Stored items
*** Begin section ***

(** On Linux and on Windows, where the first call that looks up the interface
    is told to enlarge its buffer. *)
Example context_calls_are_safe_witness :
  let calls := [CallAdd sample_config; CallAdd sample_config; CallJoin 1; CallRecvAny;
                CallBatch 4; CallLeave 1; CallRemove 1; CallRemove 1] in
  let windows_calls := [CallAdd sample_config; CallAdd windows_config; CallJoin 2; CallJoin 1;
                        CallRecvAny] in
  let windows := context_run (H := windows_os) windows_calls (Context_new, (0 : nat)) in
  returns (context_run calls (Context_new, 0)).1 ∧
  subscription_count (context_run calls (Context_new, 0)).2.1 = 0 ∧
  returns windows.1 ∧
  sub_is_joined (H := windows_os) <$> subscriptions (H := windows_os) windows.2.1 = [true; true] ∧
  cm_total_packets_received (ctx_metrics windows.2.1) = 1%Z.
Proof.
  intros calls windows_calls windows.
  destruct (context_calls_are_safe calls 0) as [Hr _]; [apply sample_laws|vm_compute; reflexivity|].
  destruct (context_calls_are_safe (H := windows_os) windows_calls (0 : nat)) as [Hw _];
    [apply windows_laws|vm_compute; reflexivity|].
  split; [exact Hr|]. split; [vm_compute; reflexivity|]. split; [exact Hw|].
  split; vm_compute; reflexivity.
Defined.

(** A context with a joined subscription per socket; they differ in the port. *)
Definition sample_port_config (port : Z) : SubscriptionConfig :=
  mkConfig (V4 sample_group) SourceAny port None None.
Definition sample_subscription (i socket : nat) : Subscription :=
  mkSubscription (Z.of_nat (S i)) (sample_port_config (5000 + Z.of_nat i)) (sample_socket socket)
    Joined SubscriptionMetricsInner_default.
Definition sample_context (s0 s1 : nat) : Context :=
  mkContext [sample_subscription 0 s0; sample_subscription 1 s1] 3 0 ContextMetricsInner_default.

Lemma sample_context_inv s0 s1 : ctx_inv (sample_context s0 s1).
Proof.
  split; simpl.
  - apply (bool_decide_unpack _). reflexivity.
  - repeat (constructor; [simpl; lia|]). constructor.
  - apply (bool_decide_unpack _). reflexivity.
  - repeat (constructor; [reflexivity|]). constructor.
  - by left.
  - lia.
Qed.

Lemma sample_ready i : always_ready try_recv pk_subscription_id (sample_subscription i 8).
Proof.
  intros s' w (Hid & Hc & Hs & Hst). unfold try_recv. rewrite try_recv_as_result.
  unfold sub_is_joined. rewrite Hst, Hs, Hc, Hid. eexists. split; reflexivity.
Qed.

Lemma sample_fails i : always_fails try_recv (sample_subscription i 3).
Proof.
  intros s' w (Hid & Hc & Hs & Hst). unfold try_recv. rewrite try_recv_as_result.
  unfold sub_is_joined. rewrite Hst, Hs, Hc, Hid. eexists. reflexivity.
Qed.

(** The second of two busy subscriptions is served by the second call. *)
Example ready_subscription_is_served_witness :
  ∃ p, Ok (Some p) ∈ (attempts try_recv_any 2 (sample_context 4 8, 0)).1 ∧
       pk_subscription_id p = 2%Z.
Proof.
  apply (ready_subscription_is_served try_recv payload_len pk_subscription_id 1
    (sample_subscription 1 8) (sample_context 4 8, 0)).
  - apply try_recv_method, sample_laws.
  - apply sample_context_inv.
  - reflexivity.
  - reflexivity.
  - apply sample_ready.
  - vm_compute. repeat (constructor; [eexists; reflexivity|]). constructor.
Defined.

Example failing_subscription_blocks_the_others_witness :
  Forall (λ r, ∃ e, r = Err e) (attempts try_recv_any 50 (sample_context 3 8, 0)).1.
Proof.
  pose proof (failing_subscription_blocks_the_others try_recv payload_len (sample_subscription 0 3)
    (sample_context 3 8, 0) 50 (try_recv_method sample_laws) (sample_context_inv 3 8)
    eq_refl eq_refl (sample_fails 0)) as Hb.
  unfold try_recv_any. destruct (attempts _ 50 _) as [rs st']. exact (proj1 Hb).
Defined.

Example try_recv_polls_in_rotation_witness :
  try_recv_any (sample_context 2 8, 0) =
    (let* r := poll try_recv [0; 1] in deliver payload_len 2 r) (sample_context 2 8, 0).
Proof.
  exact (proj1 (try_recv_polls_in_rotation try_recv payload_len (sample_context 2 8, 0)
    (sample_context_inv 2 8))).
Defined.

*** End section ***

_WHAT IS REQUIRED:_
Set aside each line above that includes the string "returns" and report it.

_OUTPUT:_
  returns (context_run calls (Context_new, 0)).1 ∧
  returns windows.1 ∧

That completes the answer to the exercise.